Description: IT Visibility - NA - Data Processing was Delayed
Timeframe: July 8th, 3:00 AM to July 10th, 5:25 PM PDT
Incident Summary:
On Friday, July 8th, at 3:00 AM PDT, technical staff found that data in IT visibility Dashboards and exports were stale and approximately 5 hours out of date. Due to a processing backlog, the US customers may have experienced delays while accessing inventory data. There was no impact on EMEA customers.
Technical staff found that the consumer storage cluster was unable to retrieve data from the streaming service. SMEs from other areas were engaged to assist with the investigation. Further investigation revealed that one of the database servers went down around 3 AM PDT, which halted the data streaming.
Technical staff rebooted the impacted server at 8:45 AM PDT, following which the downstream services came back online successfully.

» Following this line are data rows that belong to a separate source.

(** Inserting into a sorted list and then filtering is filtering and then
    inserting. *)
Lemma sort_insert_filter (P : NearbyStop → bool) x l r :
  StronglySorted nearer l →
  sort_insert byDistance x l = Some r →
  (P x = true → sort_insert byDistance x (List.filter P l) = Some (List.filter P r))
  ∧ (P x = false → List.filter P r = List.filter P l).
Proof.
  revert r. induction l as [|y l IH]; intros r Hsorted Hins; simpl in Hins.
  - injection Hins as <-. simpl. split; intros ->; done.
  - apply StronglySorted_inv in Hsorted as [Hsorted Hy].
    assert ((distance x <= distance y)%Q →
            Forall (nearer x) (List.filter P (y :: l))) as Hhead.
    { intros Hxy. apply Forall_forall. intros z Hz.
      apply elem_of_List_filter in Hz as [Hz _].
      assert (nearer y z) as Hyz.
      { apply elem_of_cons in Hz as [->|Hz]; [unfold nearer; apply Qle_refl|].
        rewrite Forall_forall in Hy. by apply Hy. }
      unfold nearer in *. lra. }
    assert (List.filter P (x :: y :: l)
            = if P x then x :: List.filter P (y :: l) else List.filter P (y :: l))
      as Hcons by done.
    destruct (distance x - distance y ?= 0)%Q eqn:Hc; simpl in Hins.
    + injection Hins as <-. rewrite Hcons. apply Qeq_alt in Hc.
      split; intros ->; [|done].
      apply sort_insert_byDistance_head, Hhead. lra.
    + injection Hins as <-. rewrite Hcons. apply Qlt_alt in Hc.
      split; intros ->; [|done].
      apply sort_insert_byDistance_head, Hhead. lra.
    + destruct (sort_insert byDistance x l) as [r0|] eqn:Hins0; simpl in Hins; [|done].
      injection Hins as <-. destruct (IH r0 Hsorted eq_refl) as [IHt IHf].
      split; intros Hx; simpl; destruct (P y); simpl.
      * rewrite Hc. simpl. by rewrite (IHt Hx).
      * by apply IHt.
      * by rewrite (IHf Hx).
      * by apply IHf.
Qed.

(** Sorting commutes with filtering: the sort is stable and the order is
    total. *)
Lemma js_sort_filter (P : NearbyStop → bool) l r :
  js_sort byDistance l = Some r →
  js_sort byDistance (List.filter P l) = Some (List.filter P r).
Proof.
  revert r. induction l as [|x l IH]; intros r; simpl.
  - by intros [= <-].
  - destruct (js_sort byDistance l) as [s|] eqn:Hs; simpl; [|done].
    intros Hins.
    destruct (sort_insert_filter P x s r (byDistance_sorted _ _ Hs) Hins) as [Ht Hf].
    destruct (P x) eqn:Hx; simpl.
    + rewrite (IH s eq_refl). simpl. by apply Ht.
    + rewrite (IH s eq_refl). by rewrite Hf.
Qed.

(** In a list sorted by distance the stops within a radius are a prefix,
    and cutting the list commutes with selecting them. *)
Lemma within_take_sorted (r : Q) l k :
  StronglySorted nearer l →
  List.filter (λ n : NearbyStop, Qle_bool (distance n) r) (take k l)
  = take k (List.filter (λ n : NearbyStop, Qle_bool (distance n) r) l).
Proof.
  revert k. induction l as [|y l IH]; intros k Hsorted.
  - by destruct k.
  - apply StronglySorted_inv in Hsorted as [Hsorted Hy].
    destruct k as [|k]; [simpl; by rewrite take_0|]. simpl.
    destruct (Qle_bool (distance y) r) eqn:Hw; simpl; [by rewrite IH|].
    assert (Forall (λ n : NearbyStop, Qle_bool (distance n) r = false) l) as Hfar.
    { eapply Forall_impl; [exact Hy|]. intros z Hyz. unfold nearer in Hyz.
      destruct (Qle_bool (distance z) r) eqn:Hz; [|done].
      apply Qle_bool_iff in Hz.
      assert (distance y <= r)%Q as Hle by lra.
      apply Qle_bool_iff in Hle. congruence. }
    rewrite (List_filter_none _ l Hfar), take_nil.
    by apply List_filter_none, Forall_take.
Qed.
End by_distance.
(** * Bot Médico: the bounded per-user conversation history of [index.js]

    A shallow embedding of [src/index.js]: the [chatHistory] map, the reply
    function [gerarRespostaGemini], the [message_create] handler and the
    status page served at [/], followed by the properties of the transcript
    (seeding, growth, eviction of the oldest pair, behaviour on a failed
    model call) stated in the specification. *)

From stdpp Require Import gmap strings pretty list fin_maps.

Local Open Scope string_scope.
Local Open Scope list_scope.
Local Open Scope nat_scope.

(** ** JavaScript values used by the program *)

(** The double-quote character cannot be written inside a string literal
    here, so the literals of the source that contain it are assembled with
    [dq]. *)
Definition dq : string := String (Ascii.ascii_of_nat 34) EmptyString.

(** [{ text: ... }] *)
Record Part := { text : string }.

(** [{ role: ..., parts: [...] }], an entry of a transcript. *)
Record Content := { role : string; parts : list Part }.

(** A thrown value; the program only ever reads [error.message]. *)
Record Error := { message : string }.

(** [Array.prototype.splice(start, deleteCount)] with no inserted items and
    non-negative arguments: the elements [start .. start + deleteCount - 1]
    that exist are removed, the others keep their order. *)
Definition splice {A : Type} (start deleteCount : nat) (l : list A) : list A :=
  take start l ++ drop (start + deleteCount) l.

(** ** The world the program runs in *)

(** An argument of [console.log] / [console.error]. *)
Inductive LogArg :=
| Str (s : string)
| Err (e : Error).

(** What the program does to its collaborators, in order. *)
Inductive Effect :=
| ConsoleLog (args : list LogArg)
| ConsoleError (args : list LogArg)
| SendMessage (history : list Content) (input : string)
| GetChat (chatId : string)
| SendStateTyping (chatId : string)
| Reply (chatId : string) (body : string)
| ClearState (chatId : string)
| Initialize.

(** The module-level mutable state: [chatHistory] (a [Map] from user id to
    the array holding that user's transcript), [latestQrCode] ([null] or a
    string), and the effects performed so far. The references to an array
    stored in [chatHistory] (the variable [historico], and the history of
    the chat session started on it) are modelled by updating the map entry
    they point to. *)
Record World := {
  chatHistory : gmap string (list Content);
  latestQrCode : option string;
  effects : list Effect
}.

Definition set_chatHistory (f : gmap string (list Content) → gmap string (list Content))
    (w : World) : World :=
  {| chatHistory := f (chatHistory w);
     latestQrCode := latestQrCode w;
     effects := effects w |}.

Definition set_latestQrCode (q : option string) (w : World) : World :=
  {| chatHistory := chatHistory w; latestQrCode := q; effects := effects w |}.

Definition emit (e : Effect) (w : World) : World :=
  {| chatHistory := chatHistory w;
     latestQrCode := latestQrCode w;
     effects := effects w ++ [e] |}.

(** [const chatHistory = new Map(); let latestQrCode = null;] *)
Definition initial_world : World :=
  {| chatHistory := ∅; latestQrCode := None; effects := [] |}.

(** ** Computations: state plus exceptions *)

Inductive completion (A : Type) :=
| Normal (a : A)
| Throw (e : Error).
Arguments Normal {A} a.
Arguments Throw {A} e.

Definition JS (A : Type) : Type := World → completion A * World.

Definition ret {A} (a : A) : JS A := λ w, (Normal a, w).

Definition bind {A B} (c : JS A) (k : A → JS B) : JS B :=
  λ w, match c w with
       | (Normal a, w') => k a w'
       | (Throw e, w') => (Throw e, w')
       end.

Definition throw {A} (e : Error) : JS A := λ w, (Throw e, w).

(** [try { body } catch (error) { handler }] *)
Definition try_catch {A} (body : JS A) (handler : Error → JS A) : JS A :=
  λ w, match body w with
       | (Normal a, w') => (Normal a, w')
       | (Throw e, w') => handler e w'
       end.

Definition perform (e : Effect) : JS unit := λ w, (Normal tt, emit e w).

(** [await p] for a promise whose outcome is known: a rejection is thrown. *)
Definition await {A} (p : Error + A) : JS A :=
  match p with
  | inr a => ret a
  | inl e => throw e
  end.

Notation "'let!' x ':=' c 'in' k" := (bind c (λ x, k))
  (at level 10, x name, c at level 100, k at level 200).
Notation "c ';;;' k" := (bind c (λ _, k))
  (at level 100, k at level 200, right associativity).
Notation "'try!' b 'catch!' h" := (try_catch b h)
  (at level 10, b at level 200, h at level 200).

(** *** Operations on [chatHistory] and on the arrays it holds *)

(** [chatHistory.has(userId)] *)
Definition Map_has (userId : string) : JS bool :=
  λ w, (Normal (bool_decide (is_Some (chatHistory w !! userId))), w).

(** [chatHistory.set(userId, value)] *)
Definition Map_set (userId : string) (value : list Content) : JS unit :=
  λ w, (Normal tt, set_chatHistory (insert userId value) w).

(** [chatHistory.get(userId)]: [None] stands for [undefined]. *)
Definition Map_get (userId : string) : JS (option (list Content)) :=
  λ w, (Normal (chatHistory w !! userId), w).

Definition TypeError : Error :=
  {| message := "Cannot read properties of undefined" |}.

(** An operation on the array referenced by [historico], the value that
    [chatHistory.get(userId)] returned; on [undefined] it throws. *)
Definition with_array {A} (userId : string)
    (f : list Content → A * list Content) : JS A :=
  λ w, match chatHistory w !! userId with
       | Some h => let '(a, h') := f h in
                   (Normal a, set_chatHistory (insert userId h') w)
       | None => (Throw TypeError, w)
       end.

(** [historico.push(entry)] *)
Definition Array_push (userId : string) (entry : Content) : JS unit :=
  with_array userId (λ h, (tt, h ++ [entry])).

(** [historico.length] *)
Definition Array_length (userId : string) : JS nat :=
  with_array userId (λ h, (length h, h)).

(** [historico.splice(start, deleteCount)] *)
Definition Array_splice (userId : string) (start deleteCount : nat) : JS unit :=
  with_array userId (λ h, (tt, splice start deleteCount h)).

(** ** The prompt and the model *)

(** [const PROMPT_MEDICINA = `...`] *)
Definition PROMPT_MEDICINA : string :=
  "
Você é um preceptor médico de altíssimo nível, especialista em Urgência, Emergência, Cirurgia e Terapia Intensiva.
O usuário é um estudante ou médico buscando informações rápidas.

OBJETIVO: Fornecer respostas precisas, diretas e otimizadas estritamente para leitura no WHATSAPP.

🚨 REGRAS RÍGIDAS DE FORMATAÇÃO (LIMITAÇÕES DO WHATSAPP) 🚨
1. PROIBIDO TABELAS E HTML: O WhatsApp NÃO suporta tabelas Markdown (| coluna |), cabeçalhos com hashtag (###), nem tags HTML como <br>. NUNCA os utilize.
2. NEGRITO: Para destacar palavras, use apenas UM asterisco de cada lado. Exemplo: *Cardiomiopatia*. NUNCA use dois asteriscos (" +:+ "**).
3. ITÁLICO: Use underline. Exemplo: _texto_.
4. ESTRUTURAÇÃO SEM TABELAS: Se precisar comparar doenças (ex: tipos de cardiomiopatias), crie um bloco de texto para cada uma usando listas e emojis, NUNCA desenhe uma tabela.
5. TÍTULOS: Como não há tags de cabeçalho, faça títulos usando letras maiúsculas, emojis e negrito. Exemplo: 🫀 *CLASSIFICAÇÃO DAS CARDIOMIOPATIAS PRIMÁRIAS*
6. QUEBRAS DE LINHA: Use a quebra de linha normal (pular linha), nunca escreva <br>.

DIRETRIZES DE CONTEÚDO MÉDICO:
1. VÁ DIRETO AO PONTO: Zero enrolação. Sem " +:+ dq +:+ "Olá" +:+ dq +:+ ", sem introduções.
2. SCANNEABILIDADE: O usuário está num plantão ou fazendo prova. Use tópicos curtos (com o símbolo • ou -). 
3. CONDUTAS E ALGORITMOS: Use fluxogramas em texto claro. Exemplo: *Passo 1* ➔ *Passo 2* ➔ *Passo 3*.
4. QUESTÕES DE PROVA: Dê o GABARITO imediatamente na primeira linha. Em seguida, justifique rapidamente porque a certa é a certa, e o erro das outras.
5. MNEMÔNICOS: Sempre que existir um mnemônico clássico, destaque-o no final com o emoji 🧠.
".
Definition command (c : Controller) (verb : string) : list string :=
  match c with
  | systemctl => ["/bin/systemctl"; verb; "omid"]
  | initctl => ["/sbin/initctl"; verb; "omid"]
  | sbin_service => ["/sbin/service"; "omid"; verb]
  | usr_sbin_service => ["/usr/sbin/service"; "omid"; verb]
  | invoke_rc_d => ["/usr/sbin/invoke-rc.d"; "omid"; verb]
  end.

(** The first controller that is there, in the order: systemd running,
    upstart with its omid job, then the executables [/bin/systemctl],
    [/sbin/service], [/usr/sbin/service], [/usr/sbin/invoke-rc.d]. *)
Definition controller {M : Type} `{Machine M} (m : M) : option Controller :=
  if pidof_systemd m =? 0 then Some systemctl
  else if test_x m "/sbin/initctl" && test_f m "/etc/init/omid.conf"
  then Some initctl
  else if test_x m "/bin/systemctl" then Some systemctl
  else if test_x m "/sbin/service" then Some sbin_service
  else if test_x m "/usr/sbin/service" then Some usr_sbin_service
  else if test_x m "/usr/sbin/invoke-rc.d" then Some invoke_rc_d
  else None.

(** The script after a program has been started. *)
Definition after_run {M : Type} `{Machine M} (argv : list string)
    (s : Shell M) : Shell M :=
  mkShell (snd (run argv (machine s))) (log s ++ [Ran argv]).

(** The script after it has printed a line. *)
Definition after_echo {M : Type} (fd : Z) (text : string)
    (s : Shell M) : Shell M :=
  mkShell (machine s) (log s ++ [Echo fd text]).

(** One call of the service controller of the machine with [verb], or the
    complaint that there is none. *)
Definition via_controller {M : Type} `{Machine M} (verb : string)
    (s : Shell M) : Flow * Shell M :=
  match controller (machine s) with
  | Some c =>
      (Returned (fst (run (command c verb) (machine s))),
       after_run (command c verb) s)
  | None =>
      (Exited 1,
       after_echo 2
         ("Unrecognized service controller to " ++ verb
          ++ " omid service")%string s)
  end.


(** How every function that needs root ends for another user. *)
Definition refused {M : Type} (s : Shell M) : Flow * Shell M :=
  (Exited 1,
   after_echo 2 "Must have root privileges for this operation" s).


(** ** A small machine to run the script on *)

Record Box : Type := mkBox {
  box_uid : Z;
  box_server_runs : bool;
  box_files : list string;
  box_executables : list string;
  box_systemd_runs : bool;
  box_distro : string;
  box_version_match : string
}.

Definition mentions (words : list string) (argv : list string) : bool :=
  existsb (fun a => existsb (String.eqb a) words) argv.

(** Programs that stop the server leave it stopped, programs that start it
    leave it running, all with status 0. *)
Definition box_run (argv : list string) (b : Box) : Z * Box :=
  (0,
   if mentions ["stop"; "-s"] argv then
     mkBox (box_uid b) false (box_files b) (box_executables b)
       (box_systemd_runs b) (box_distro b) (box_version_match b)
   else if mentions ["start"; "restart"; "-d"] argv then
     mkBox (box_uid b) true (box_files b) (box_executables b)
       (box_systemd_runs b) (box_distro b) (box_version_match b)
   else b).
Definition generate_presigned_url (self : pyval) (req : SignRequest)
  : M state pyval :=
  fun s =>
    match key_id s, Params req, ExpiresIn req with
    | PyStr access_key, PyDict d, PyInt n =>
        match d !! "Bucket", d !! "Key" with
        | Some (PyStr b), Some (PyStr k) =>
            (Return (PyStr (presigned_url b k access_key (now s + n))), s)
        | _, _ =>
            (Raise (PyExn "ParamValidationError" "Parameter validation failed"), s)
        end
    | PyStr _, _, _ =>
        (Raise (PyExn "ParamValidationError" "Parameter validation failed"), s)
    | _, _, _ =>
        (Raise (PyExn "NoCredentialsError" "Unable to locate credentials"), s)
    end.

#[export] Instance sdk : Boto3 := {|
  sdk_state := state;
  boto3_client := client;
  client_generate_presigned_url := generate_presigned_url
|}.

(** A process whose clock reads 1700000000 when it signs. *)
Definition world_of (st : gmap string pyval) : World sdk :=
  {| settings := st;
     SecureShare.sdk := {| now := 1700000000; key_id := PyNone |};
     log := [] |}.

End LegacySdk.

(** ** Observations on a response *)

Module Response.

(** The [body] of a response, when it has one that is a string. *)
Definition body_of (v : pyval) : option string :=
  match v with
  | PyDict d =>
      match d !! "body" with
      | Some (PyStr s) => Some s
      | _ => None
      end
  | _ => None
  end.

(** A response record: an integer [statusCode], a [headers] mapping and a
    string [body]. *)
Definition is_response (v : pyval) : bool :=
  match v with
  | PyDict d =>
      match d !! "statusCode", d !! "headers", d !! "body" with
      | Some (PyInt _), Some (PyDict _), Some (PyStr _) => true
      | _, _, _ => false
      end
  | _ => false
  end.

End Response.

(** ** A process that serves several requests *)

Module Process.

Import SecureShare.

Section Calls.

Context {sdk_impl : Boto3}.

(** The world after the view has been called once for each entry of
    [calls], in turn, each call starting from the world the one before
    left, whether that one returned or raised. *)
Fixpoint after_calls (calls : list (pyval * option pyval)) (w : World sdk_impl)
  : World sdk_impl :=
  match calls with
  | [] => w
  | (file_key, expiration) :: rest =>
      after_calls rest (generate_presigned_url file_key expiration w).2
  end.

(** Logs made of blocks: a request for a client that was not followed by
    a signing request, or a client built and at once asked to sign. *)
Inductive paired_log : list Event -> Prop :=
| paired_nil : paired_log []
| paired_alone (evs : list Event) (args : ClientArgs) (res : outcome pyval) :
    paired_log evs ->
    paired_log (evs ++ [ClientCreated args res])
| paired_signed (evs : list Event) (args : ClientArgs) (c : pyval)
    (req : SignRequest) (res : outcome pyval) :
    paired_log evs ->
    paired_log (evs ++ [ClientCreated args (Return c); SignRequested c req res]).

End Calls.

End Process.

(** * Properties of the static page handler *)

Section HelloWorldProperties.

Import HelloWorld.

(** C1.  Whatever the event, the context and the world (an empty or null
    event and context included), the handler returns one and the same
    record: its fields are exactly [statusCode], [headers] and [body];
    [statusCode] is 200, [headers] is the one-entry mapping of
    [Content-Type] to [text/html], and [body] is the fixed page. *)
Theorem lambda_handler_fixed_response :
  exists resp headers : gmap string pyval,
    (forall (W : Type) (event context : pyval) (w : W),
        (lambda_handler event context w).1 = Return (PyDict resp))
    /\ dom resp = ({[ "statusCode"; "headers"; "body" ]} : gset string)
    /\ resp !! "statusCode" = Some (PyInt 200)
    /\ resp !! "headers" = Some (PyDict headers)
    /\ headers = {[ "Content-Type" := PyStr "text/html" ]}
    /\ resp !! "body" = Some (PyStr html_content).
Proof.
  eexists. eexists. split; [ intros; reflexivity | ].
  repeat split; vm_compute; reflexivity.
Qed.

(** The handler on a null event and context, and on an empty event. *)
Example lambda_handler_null_event :
  Response.body_of <$> returned (lambda_handler PyNone PyNone tt).1
  = Some (Some html_content).
Proof. vm_compute. reflexivity. Qed.

Example lambda_handler_empty_event :
  (lambda_handler (PyDict ∅) (PyObject "LambdaContext" 0) tt).1
  = (lambda_handler PyNone PyNone tt).1.
Proof. reflexivity. Qed.

(** C6.  Two invocations, on any events, contexts and worlds, return equal
    records with the same body string, character for character, and each
    leaves its world as it found it. *)
Theorem lambda_handler_input_independent
  (W1 W2 : Type) (event1 context1 event2 context2 : pyval) (w1 : W1) (w2 : W2) :
  let r1 := lambda_handler event1 context1 w1 in
  let r2 := lambda_handler event2 context2 w2 in
  r1.1 = r2.1
  /\ (exists body : string,
        Response.body_of <$> returned r1.1 = Some (Some body)
        /\ Response.body_of <$> returned r2.1 = Some (Some body)
        /\ list_ascii_of_string body = list_ascii_of_string html_content)
  /\ r1.2 = w1
  /\ r2.2 = w2.
Proof.
  cbv zeta. split; [ reflexivity | ]. split; [ | split; reflexivity ].
  exists html_content. repeat split; vm_compute; reflexivity.
Qed.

Technical staff also verified that the streaming service was online again, and the backlog was cleared at 9:20 AM PDT.
At 9:32 AM PDT, it was found that one of the services was experiencing a memory contention issue which caused a downstream impact on the other services in the environment. To remediate the issue, infrastructure services were scaled up and more resources were allocated to enable faster data processing.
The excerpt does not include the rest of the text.